0001 ---
0002 layout: global
0003 displayTitle: Integration with Cloud Infrastructures
0004 title: Integration with Cloud Infrastructures
0005 description: Introduction to cloud storage support in Apache Spark SPARK_VERSION_SHORT
0006 license: |
0007 Licensed to the Apache Software Foundation (ASF) under one or more
0008 contributor license agreements. See the NOTICE file distributed with
0009 this work for additional information regarding copyright ownership.
0010 The ASF licenses this file to You under the Apache License, Version 2.0
0011 (the "License"); you may not use this file except in compliance with
0012 the License. You may obtain a copy of the License at
0013
0014 http://www.apache.org/licenses/LICENSE-2.0
0015
0016 Unless required by applicable law or agreed to in writing, software
0017 distributed under the License is distributed on an "AS IS" BASIS,
0018 WITHOUT WARRANTIES OR CONDITIONS OF ANY KIND, either express or implied.
0019 See the License for the specific language governing permissions and
0020 limitations under the License.
0021 ---
0022
0023 * This will become a table of contents (this text will be scraped).
0024 {:toc}
0025
0026 ## Introduction
0027
0028
0029 All major cloud providers offer persistent data storage in *object stores*.
0030 These are not classic "POSIX" file systems.
0031 In order to store hundreds of petabytes of data without any single points of failure,
0032 object stores replace the classic file system directory tree
0033 with a simpler model of `object-name => data`. To enable remote access, operations
0034 on objects are usually offered as (slow) HTTP REST operations.
0035
0036 Spark can read and write data in object stores through filesystem connectors implemented
0037 in Hadoop or provided by the infrastructure suppliers themselves.
0038 These connectors make the object stores look *almost* like file systems, with directories and files
0039 and the classic operations on them such as list, delete and rename.
0040
0041
0042 ### Important: Cloud Object Stores are Not Real Filesystems
0043
0044 While the stores appear to be filesystems, underneath
0045 they are still object stores, [and the difference is significant](https://hadoop.apache.org/docs/current/hadoop-project-dist/hadoop-common/filesystem/introduction.html)
0046
0047 They cannot be used as a direct replacement for a cluster filesystem such as HDFS
0048 *except where this is explicitly stated*.
0049
0050 Key differences are:
0051
0052 * Changes to stored objects may not be immediately visible, both in directory listings and actual data access.
0053 * The means by which directories are emulated may make working with them slow.
0054 * Rename operations may be very slow and, on failure, leave the store in an unknown state.
0055 * Seeking within a file may require new HTTP calls, hurting performance.
0056
0057 How does this affect Spark?
0058
0059 1. Reading and writing data can be significantly slower than working with a normal filesystem.
0060 1. Some directory structures may be very inefficient to scan during query split calculation.
0061 1. The output of work may not be immediately visible to a follow-on query.
0062 1. The rename-based algorithm by which Spark normally commits work when saving an RDD, DataFrame or Dataset
0063 is potentially both slow and unreliable.
0064
0065 For these reasons, it is not always safe to use an object store as a direct destination of queries, or as
0066 an intermediate store in a chain of queries.
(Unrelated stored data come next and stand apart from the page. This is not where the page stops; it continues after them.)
Definition VirtualMachineNetworkInterfaceIPAddrStatus_hub_To_v1alpha5 (addr : vmophub.VirtualMachineNetworkInterfaceIPAddrStatus) : vmoprv1alpha5.VirtualMachineNetworkInterfaceIPAddrStatus :=
  {|
    vmoprv1alpha5.VirtualMachineNetworkInterfaceIPAddrStatus_Address := vmophub.VirtualMachineNetworkInterfaceIPAddrStatus_Address addr;
    vmoprv1alpha5.VirtualMachineNetworkInterfaceIPAddrStatus_Lifetime := vmophub.VirtualMachineNetworkInterfaceIPAddrStatus_Lifetime addr;
    vmoprv1alpha5.VirtualMachineNetworkInterfaceIPAddrStatus_Origin := vmophub.VirtualMachineNetworkInterfaceIPAddrStatus_Origin addr;
    vmoprv1alpha5.VirtualMachineNetworkInterfaceIPAddrStatus_State := vmophub.VirtualMachineNetworkInterfaceIPAddrStatus_State addr
  |}.

Definition VirtualMachineNetworkInterfaceIPStatus_hub_To_v1alpha5 (ip : vmophub.VirtualMachineNetworkInterfaceIPStatus) : vmoprv1alpha5.VirtualMachineNetworkInterfaceIPStatus :=
  {|
    vmoprv1alpha5.VirtualMachineNetworkInterfaceIPStatus_AutoConfigurationEnabled := vmophub.VirtualMachineNetworkInterfaceIPStatus_AutoConfigurationEnabled ip;
    vmoprv1alpha5.VirtualMachineNetworkInterfaceIPStatus_DHCP := option_map VirtualMachineNetworkDHCPStatus_hub_To_v1alpha5 (vmophub.VirtualMachineNetworkInterfaceIPStatus_DHCP ip);
    vmoprv1alpha5.VirtualMachineNetworkInterfaceIPStatus_Addresses := option_map (map VirtualMachineNetworkInterfaceIPAddrStatus_hub_To_v1alpha5) (vmophub.VirtualMachineNetworkInterfaceIPStatus_Addresses ip);
    vmoprv1alpha5.VirtualMachineNetworkInterfaceIPStatus_MACAddr := vmophub.VirtualMachineNetworkInterfaceIPStatus_MACAddr ip
  |}.
(* ===== verification/VmopRoundTrip.v ===== *)
(** Round trips of the conversions of the VM Operator objects: an object of a version of the API server
    that is converted to the hub version and back is what it was; and the hub version and the newest version of
    the API server have the same fields. *)
From S2P Require Export VmopConv.

(** [g] takes back what [f] does. *)
Class GoesBack {A B} (f : A -> B) (g : B -> A) := goes_back_id x : g (f x) = x.

#[export] Instance goes_back_option {A B} (f : A -> B) (g : B -> A) : GoesBack f g -> GoesBack (option_map f) (option_map g).
Proof. intros E [x|]; cbn; [by rewrite E|done]. Qed.
#[export] Instance goes_back_map {A B} (f : A -> B) (g : B -> A) : GoesBack f g -> GoesBack (map f) (map g).
Proof. intros E l. induction l as [|x l IH]; [done|]. cbn. by rewrite E, IH. Qed.

(** [g] takes [f] back up to [n]. *)
Lemma back_option {A B} (f : A -> B) (g : B -> A) n s : (forall x, g (f x) = n x) -> option_map g (option_map f s) = option_map n s.
Proof. intros E. destruct s; cbn; [by rewrite E|done]. Qed.
Lemma back_slice {A B} (f : A -> B) (g : B -> A) n s : (forall x, g (f x) = n x) -> option_map (map g) (option_map (map f) s) = option_map (map n) s.
Proof. intros E. apply back_option. intros l. rewrite map_map. by apply map_ext. Qed.

(** What is left of a slice whose elements are appended to a nil slice. *)
Definition nil_if_empty {A} (s : option (list A)) : option (list A) := match elems s with [] => None | l => Some l end.
Lemma append_each_back {A B} (f : A -> B) (g : B -> A) s : (forall x, g (f x) = x) -> append_each g (append_each f s) = nil_if_empty s.
Proof.
  intros E. destruct s as [[|x l]|]; [done| |done]. cbn. rewrite E. do 2 f_equal. rewrite map_map. rewrite <-(map_id l) at 2. by apply map_ext.
Qed.

(** Records field by field: a field goes through unchanged, or by conversions that take each other back. *)
Ltac back := lazymatch goal with |- ?l = ?x => first
  [ reflexivity
  | apply goes_back_id
  | apply goes_back_option, _
  | is_var x; destruct x; cbn; f_equal; back ] end.
Ltac takes_back f g := intros x; unfold f, g; back.
(** A nil slice or pointer in a fresh object. *)
Ltac fresh_slice := repeat match goal with |- context [match ?s with Some _ => _ | None => _ end] => destruct s end.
Consult the documentation of the object store and its
0067 connector to determine which uses are considered safe.
0068
0069 In particular: *without some form of consistency layer, Amazon S3 cannot
0070 be safely used as the direct destination of work with the normal rename-based committer.*
0071
0072 ### Installation
0073
0074 With the relevant libraries on the classpath and Spark configured with valid credentials,
0075 objects can be read or written by using their URLs as the path to data.
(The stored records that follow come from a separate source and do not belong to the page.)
(* ===== verification/VmopConverter.v ===== *)
(** The converter of the supervisor mode with the objects of VM Operator ([pkg/conversion/api/converter.go], the
    [groupversion_info.go] of the packages under [pkg/conversion/api/vmoperator] and what their [init] functions
    register): what it converts and that it loses nothing. *)
From stdpp Require Import gmap strings.
From S2P Require Export Converter VmopRoundTrip.
#[local] Open Scope Z_scope.

(** * The objects *)

Definition hub_path : string := "sigs.k8s.io/cluster-api-provider-vsphere/pkg/conversion/api/vmoperator/hub".
Definition version_path (version : string) : string := "github.com/vmware-tanzu/vm-operator/api/" +:+ version.

(** A pointer to an object of the hub version or of a version of the API server, or to a list of such objects. *)
Inductive Obj :=
| hub_VirtualMachine (o : vmophub.VirtualMachine)
| hub_VirtualMachineClass (o : vmophub.VirtualMachineClass)
| hub_VirtualMachineGroup (o : vmophub.VirtualMachineGroup)
| hub_VirtualMachineImage (o : vmophub.VirtualMachineImage)
| hub_ClusterVirtualMachineImage (o : vmophub.ClusterVirtualMachineImage)
| hub_VirtualMachineService (o : vmophub.VirtualMachineService)
| hub_VirtualMachineSetResourcePolicy (o : vmophub.VirtualMachineSetResourcePolicy)
| v1alpha2_VirtualMachine (o : vmoprv1alpha2.VirtualMachine)
| v1alpha2_VirtualMachineClass (o : vmoprv1alpha2.VirtualMachineClass)
| v1alpha2_VirtualMachineGroup (o : vmoprv1alpha2.VirtualMachineGroup)
| v1alpha2_VirtualMachineImage (o : vmoprv1alpha2.VirtualMachineImage)
| v1alpha2_ClusterVirtualMachineImage (o : vmoprv1alpha2.ClusterVirtualMachineImage)
| v1alpha2_VirtualMachineService (o : vmoprv1alpha2.VirtualMachineService)
| v1alpha2_VirtualMachineSetResourcePolicy (o : vmoprv1alpha2.VirtualMachineSetResourcePolicy)
| v1alpha5_VirtualMachine (o : vmoprv1alpha5.VirtualMachine)
| v1alpha5_VirtualMachineClass (o : vmoprv1alpha5.VirtualMachineClass)
| v1alpha5_VirtualMachineGroup (o : vmoprv1alpha5.VirtualMachineGroup)
| v1alpha5_VirtualMachineImage (o : vmoprv1alpha5.VirtualMachineImage)
| v1alpha5_ClusterVirtualMachineImage (o : vmoprv1alpha5.ClusterVirtualMachineImage)
| v1alpha5_VirtualMachineService (o : vmoprv1alpha5.VirtualMachineService)
| v1alpha5_VirtualMachineSetResourcePolicy (o : vmoprv1alpha5.VirtualMachineSetResourcePolicy)
| v1alpha6_VirtualMachine (o : vmoprv1alpha6.VirtualMachine)
| v1alpha6_VirtualMachineClass (o : vmoprv1alpha6.VirtualMachineClass)
| v1alpha6_VirtualMachineGroup (o : vmoprv1alpha6.VirtualMachineGroup)
| v1alpha6_VirtualMachineImage (o : vmoprv1alpha6.VirtualMachineImage)
| v1alpha6_ClusterVirtualMachineImage (o : vmoprv1alpha6.ClusterVirtualMachineImage)
| v1alpha6_VirtualMachineService (o : vmoprv1alpha6.VirtualMachineService)
| v1alpha6_VirtualMachineSetResourcePolicy (o : vmoprv1alpha6.VirtualMachineSetResourcePolicy)
| ListOf (path kind : string) (items : list Obj).

Definition type_of (o : Obj) : GoType :=
  match o with
  | hub_VirtualMachine _ => mkGoType hub_path "VirtualMachine"
  | hub_VirtualMachineClass _ => mkGoType hub_path "VirtualMachineClass"
  | hub_VirtualMachineGroup _ => mkGoType hub_path "VirtualMachineGroup"
  | hub_VirtualMachineImage _ => mkGoType hub_path "VirtualMachineImage"
  | hub_ClusterVirtualMachineImage _ => mkGoType hub_path "ClusterVirtualMachineImage"
  | hub_VirtualMachineService _ => mkGoType hub_path "VirtualMachineService"
  | hub_VirtualMachineSetResourcePolicy _ => mkGoType hub_path "VirtualMachineSetResourcePolicy"
  | v1alpha2_VirtualMachine _ => mkGoType (version_path "v1alpha2") "VirtualMachine"
  | v1alpha2_VirtualMachineClass _ => mkGoType (version_path "v1alpha2") "VirtualMachineClass"
  | v1alpha2_VirtualMachineGroup _ => mkGoType (version_path "v1alpha2") "VirtualMachineGroup"
  | v1alpha2_VirtualMachineImage _ => mkGoType (version_path "v1alpha2") "VirtualMachineImage"
  | v1alpha2_ClusterVirtualMachineImage _ => mkGoType (version_path "v1alpha2") "ClusterVirtualMachineImage"
  | v1alpha2_VirtualMachineService _ => mkGoType (version_path "v1alpha2") "VirtualMachineService"
  | v1alpha2_VirtualMachineSetResourcePolicy _ => mkGoType (version_path "v1alpha2") "VirtualMachineSetResourcePolicy"
  | v1alpha5_VirtualMachine _ => mkGoType (version_path "v1alpha5") "VirtualMachine"
  | v1alpha5_VirtualMachineClass _ => mkGoType (version_path "v1alpha5") "VirtualMachineClass"
  | v1alpha5_VirtualMachineGroup _ => mkGoType (version_path "v1alpha5") "VirtualMachineGroup"
  | v1alpha5_VirtualMachineImage _ => mkGoType (version_path "v1alpha5") "VirtualMachineImage"
  | v1alpha5_ClusterVirtualMachineImage _ => mkGoType (version_path "v1alpha5") "ClusterVirtualMachineImage"
  | v1alpha5_VirtualMachineService _ => mkGoType (version_path "v1alpha5") "VirtualMachineService"
  | v1alpha5_VirtualMachineSetResourcePolicy _ => mkGoType (version_path "v1alpha5") "VirtualMachineSetResourcePolicy"
  | v1alpha6_VirtualMachine _ => mkGoType (version_path "v1alpha6") "VirtualMachine"
  | v1alpha6_VirtualMachineClass _ => mkGoType (version_path "v1alpha6") "VirtualMachineClass"
  | v1alpha6_VirtualMachineGroup _ => mkGoType (version_path "v1alpha6") "VirtualMachineGroup"
  | v1alpha6_VirtualMachineImage _ => mkGoType (version_path "v1alpha6") "VirtualMachineImage"
  | v1alpha6_ClusterVirtualMachineImage _ => mkGoType (version_path "v1alpha6") "ClusterVirtualMachineImage"
  | v1alpha6_VirtualMachineService _ => mkGoType (version_path "v1alpha6") "VirtualMachineService"
  | v1alpha6_VirtualMachineSetResourcePolicy _ => mkGoType (version_path "v1alpha6") "VirtualMachineSetResourcePolicy"
  | ListOf path kind _ => mkGoType path (kind +:+ "List")
  end.

(** The kinds of objects; [GetSource] and [SetSource] are methods of the hub version of each. *)
Definition kinds : list string := ["VirtualMachine"; "VirtualMachineClass"; "VirtualMachineGroup"; "VirtualMachineImage"; "ClusterVirtualMachineImage"; "VirtualMachineService"; "VirtualMachineSetResourcePolicy"].
Definition is_Convertible (t : GoType) : bool := bool_decide (t_PkgPath t = hub_path /\ t_Name t ∈ kinds).
Definition Obj_GetSource (o : Obj) : string :=
  match o with
  | hub_VirtualMachine o => vmophub.VirtualMachine_GetSource o
  | hub_VirtualMachineClass o => vmophub.VirtualMachineClass_GetSource o
  | hub_VirtualMachineGroup o => vmophub.VirtualMachineGroup_GetSource o
  | hub_VirtualMachineImage o => vmophub.VirtualMachineImage_GetSource o
  | hub_ClusterVirtualMachineImage o => vmophub.ClusterVirtualMachineImage_GetSource o
  | hub_VirtualMachineService o => vmophub.VirtualMachineService_GetSource o
  | hub_VirtualMachineSetResourcePolicy o => vmophub.VirtualMachineSetResourcePolicy_GetSource o
  | _ => ""
  end.
Definition Obj_SetSource (source : string) (o : Obj) : Obj :=
  match o with
  | hub_VirtualMachine o => hub_VirtualMachine (vmophub.VirtualMachine_SetSource source o)
  | hub_VirtualMachineClass o => hub_VirtualMachineClass (vmophub.VirtualMachineClass_SetSource source o)
  | hub_VirtualMachineGroup o => hub_VirtualMachineGroup (vmophub.VirtualMachineGroup_SetSource source o)
  | hub_VirtualMachineImage o => hub_VirtualMachineImage (vmophub.VirtualMachineImage_SetSource source o)
  | hub_ClusterVirtualMachineImage o => hub_ClusterVirtualMachineImage (vmophub.ClusterVirtualMachineImage_SetSource source o)
  | hub_VirtualMachineService o => hub_VirtualMachineService (vmophub.VirtualMachineService_SetSource source o)
  | hub_VirtualMachineSetResourcePolicy o => hub_VirtualMachineSetResourcePolicy (vmophub.VirtualMachineSetResourcePolicy_SetSource source o)
  | o => o
  end.

Definition shape_of_Obj (o : Obj) : shape := OStruct (type_of o).

#[export, program] Instance Objects_Obj : Objects Obj := {
  shape_of := shape_of_Obj;
  Convertible := is_Convertible;
  GetSource := Obj_GetSource;
  SetSource := Obj_SetSource
}.
Next Obligation.
  intros s o t [= <-] (Hp & Hk)%bool_decide_eq_true_1. destruct o; try reflexivity; try done.
  exfalso. cbn in Hk. assert (Hl : forallb (λ k, negb (is_list k)) kinds = true) by reflexivity.
  rewrite forallb_forall in Hl. apply list_elem_of_In, Hl in Hk. by rewrite is_list_app in Hk.
Qed.
Next Obligation. by intros s []. Qed.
0076 For example `sparkContext.textFile("s3a://landsat-pds/scene_list.gz")` will create
0077 an RDD of the file `scene_list.gz` stored in S3, using the s3a connector.
0078
0079 To add the relevant libraries to an application's classpath, include the `hadoop-cloud`
0080 module and its dependencies.
0081
0082 In Maven, add the following to the `pom.xml` file, assuming `spark.version`
0083 is set to the chosen version of Spark:
0084
0085 {% highlight xml %}
0086 <dependencyManagement>
0087 ...
0088 <dependency>
0089 <groupId>org.apache.spark</groupId>
0090 <artifactId>hadoop-cloud_{{site.SCALA_BINARY_VERSION}}</artifactId>
0091 <version>${spark.version}</version>
0092 <scope>provided</scope>
0093 </dependency>
0094 ...
0095 </dependencyManagement>
0096 {% endhighlight %}
0097
0098 Commercial products based on Apache Spark generally directly set up the classpath
0099 for talking to cloud infrastructures, in which case this module may not be needed.
0100
0101 ### Authenticating
0102
0103 Spark jobs must authenticate with the object stores to access data within them.
0104
0105 1. When Spark is running in a cloud infrastructure, the credentials are usually automatically set up.
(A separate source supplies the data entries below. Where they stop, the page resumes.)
Lemma acts_reads {A} (m : M Ev St A) : reads m -> acts P m.
Proof. intros Hm c. eapply wpm_mono; [apply Hm|]. by intros tr r c' [-> ->]. Qed.
Lemma acts_call {X} (e : Ev (res X)) :
  (forall x, match effect_of (Call e x) with Some ef => P ef | None => True end) -> acts (St:=St) P (call_res e).
Proof.
  intros He c. apply wpm_call. intros x. specialize (He x). split; [|done]. unfold effects. cbn [omap list_omap].
  destruct (effect_of _); by repeat constructor.
Qed.
Lemma acts_bind {A B} (m : M Ev St A) (k : A -> M Ev St B) : acts P m -> (forall a, acts P (k a)) -> acts P (bind m k).
Proof.
  intros Hm Hk c. apply wpm_bind. eapply wpm_mono; [apply Hm|].
  intros tr [a|e|w] c' [Hc ->]; [|done..]. eapply wpm_mono; [apply Hk|]. intros ? ? c'' [Hc' ->].
  split; [|done]. rewrite effects_app. by apply Forall_app.
Qed.
Lemma acts_try {A} (m : M Ev St A) : acts P m -> acts P (try m).
Proof. intros Hm c. apply wpm_try. eapply wpm_mono; [apply Hm|]. by intros tr [a|e|w] c'. Qed.
Lemma acts_wrap {A} msg (m : M Ev St A) : acts P m -> acts P (wrap msg m).
Proof. intros Hm c. apply wpm_wrap. eapply wpm_mono; [apply Hm|]. done. Qed.
Lemma acts_fold_m {A B} (g : B -> A -> M Ev St B) l b : (forall b x, acts P (g b x)) -> acts P (fold_m g l b).
Proof.
  intros Hg. revert b. induction l as [|x l IH]; intros b; [apply acts_reads, reads_ret|].
  apply acts_bind; [apply Hg|exact IH].
Qed.
Lemma acts_mono {A} (P' : effect -> Prop) (m : M Ev St A) : acts P' m -> (forall e, P' e -> P e) -> acts P m.
Proof.
  intros Hm HP c. eapply wpm_mono; [apply Hm|]. intros tr r c' [He ->]. split; [|done].
  by eapply Forall_impl.
Qed.
Lemma acts_preserves {A X} (f : St -> X) (m : M Ev St A) :
  acts P m -> forall c, wpm m c (fun _ _ c' => f c' = f c).
Proof. intros Hm c. eapply wpm_mono; [apply Hm|]. by intros tr r c' [_ ->]. Qed.
Lemma acts_of {A} (m : M Ev St A) : within P m -> (forall c, wpm m c (fun _ _ c' => c' = c)) -> acts P m.
Proof.
  intros Hw Hs c. unfold wpm. eapply wp_mono; [apply wp_and; [apply Hw|apply Hs]|]. by intros tr [r c'].
Qed.
Lemma acts_within {A} (m : M Ev St A) : acts P m -> within P m.
Proof. intros Hm c. eapply wpm_mono; [apply Hm|]. by intros tr r c' [? _]. Qed.

(** The first part of a program may be passed when it only acts. *)
Lemma wpm_acts_bind {A B} (m : M Ev St A) (k : A -> M Ev St B) c (Q : trace -> res B -> St -> Prop) :
  acts P m ->
  (forall tr e, Forall P (effects tr) -> Q tr (Err e) c) ->
  (forall tr w, Forall P (effects tr) -> Q tr (Stop w) c) ->
  (forall tr a, Forall P (effects tr) -> wpm (k a) c (fun tr' => Q (tr ++ tr')%list)) ->
  wpm (bind m k) c Q.
Proof.
  intros Hm He Hs Hk. apply wpm_bind. eapply wpm_mono; [apply Hm|].
  intros tr [a|e|w] c' [Htr ->]; auto.
Qed.
End acts.

Create HintDb acts.
(** The callback of [waitForMacAddresses]. *)
Definition waitForMacAddresses_done (changes : list (PropertyChange (list VirtualDevice))) : bool :=
  forallb (fun c => match c with Assign devs => forallb has_mac devs | OtherOp => true end) changes.

(** The loop of [getMacAddresses]: the addresses in the order of the cards, and
    the two maps between addresses and positions. *)
Fixpoint mac_loop (i : Z) (devices : list VirtualDevice)
    (acc : list string * gmap string Z * gmap Z string)
    : list string * gmap string Z * gmap Z string :=
  match devices with
  | [] => acc
  | d :: devices' =>
      match de_Kind d with
      | EthernetCard mac _ _ =>
          let '(macs, m2d, d2m) := acc in
          mac_loop (i + 1) devices' ((macs ++ [mac])%list, <[mac := i]> m2d, <[i := mac]> d2m)
      | _ => mac_loop i devices' acc
      end
  end.
Definition getMacAddresses (devices : list VirtualDevice) : list string * gmap string Z * gmap Z string :=
  mac_loop 0 devices ([], ∅, ∅).

(** * Waiting for IP addresses *)

(** The sets the callback closes over; a set of pairs stands for the maps from
    a MAC address to a set of addresses. *)
Record WaitState := mkWaitState {
  w_IPv4Lease : gset string;
  w_IPv6Lease : gset string;
  w_Skipped : gset (string * string);
  w_StaticIP : gset (string * string)
}.
Definition WaitState_zero : WaitState := mkWaitState ∅ ∅ ∅ ∅.

Section wait.
Context (devices : list NetworkDeviceSpec) (macToDeviceIndex : gmap string Z)
        (deviceToMacIndex : gmap Z string) (vmString : string).

Definition is_static (deviceSpec : NetworkDeviceSpec) (ip : string) : bool :=
  existsb (fun specIP => String.eqb ip (ip_string (parse_cidr specIP))) (nd_IPAddrs deviceSpec).

(** One address of a network card: the state, and the addresses sent to the
    channel so far. *)
Definition on_ip (deviceSpec : NetworkDeviceSpec) (mac : string)
    (acc : WaitState * list string) (ip : string) : WaitState * list string :=
  let '(st, sent) := acc in
  match ErrOnLocalOnlyIPAddr ip with
  | Some _ =>
      (mkWaitState (w_IPv4Lease st) (w_IPv6Lease st) ({[(mac, ip)]} ∪ w_Skipped st) (w_StaticIP st), sent)
  | None =>
      if is_static deviceSpec ip then
        if decide ((mac, ip) ∈ w_StaticIP st) then acc
        else (mkWaitState (w_IPv4Lease st) (w_IPv6Lease st) (w_Skipped st)
                ({[(mac, ip)]} ∪ w_StaticIP st), (sent ++ [ip])%list)
      else if match parse_ip ip with Some a => negb (bool_decide (to4 a = None)) | None => false end then
        if ptr_deref (nd_DHCP4 deviceSpec) false then
          if decide (mac ∈ w_IPv4Lease st) then acc
          else (mkWaitState ({[mac]} ∪ w_IPv4Lease st) (w_IPv6Lease st) (w_Skipped st) (w_StaticIP st),
                (sent ++ [ip])%list)
        else acc
      else
        if ptr_deref (nd_DHCP6 deviceSpec) false then
          if decide (mac ∈ w_IPv6Lease st) then acc
          else (mkWaitState (w_IPv4Lease st) ({[mac]} ∪ w_IPv6Lease st) (w_Skipped st) (w_StaticIP st),
                (sent ++ [ip])%list)
        else acc
  end.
0106 1. `spark-submit` reads the `AWS_ACCESS_KEY`, `AWS_SECRET_KEY`
0107 and `AWS_SESSION_TOKEN` environment variables and sets the associated authentication options
0108 for the `s3n` and `s3a` connectors to Amazon S3.
0109 1. In a Hadoop cluster, settings may be set in the `core-site.xml` file.
0110 1. Authentication details may be manually added to the Spark configuration in `spark-defaults.conf`
0111 1. Alternatively, they can be programmatically set in the `SparkConf` instance used to configure
0112 the application's `SparkContext`.
0113
0114 *Important: never check authentication secrets into source code repositories,
0115 especially public ones*
0116
0117 Consult [the Hadoop documentation](https://hadoop.apache.org/docs/current/) for the relevant
0118 configuration and security options.
0119
0120 ## Configuring
0121
0122 Each cloud connector has its own set of configuration parameters, again,
0123 consult the relevant documentation.
0124
0125 ### Recommended settings for writing to object stores
0126
0127 For object stores whose consistency model means that rename-based commits are safe
0128 use the `FileOutputCommitter` v2 algorithm for performance; v1 for safety.
0129
0130 ```
0131 spark.hadoop.mapreduce.fileoutputcommitter.algorithm.version 2
0132 ```
0133
0134 This does less renaming at the end of a job than the "version 1" algorithm.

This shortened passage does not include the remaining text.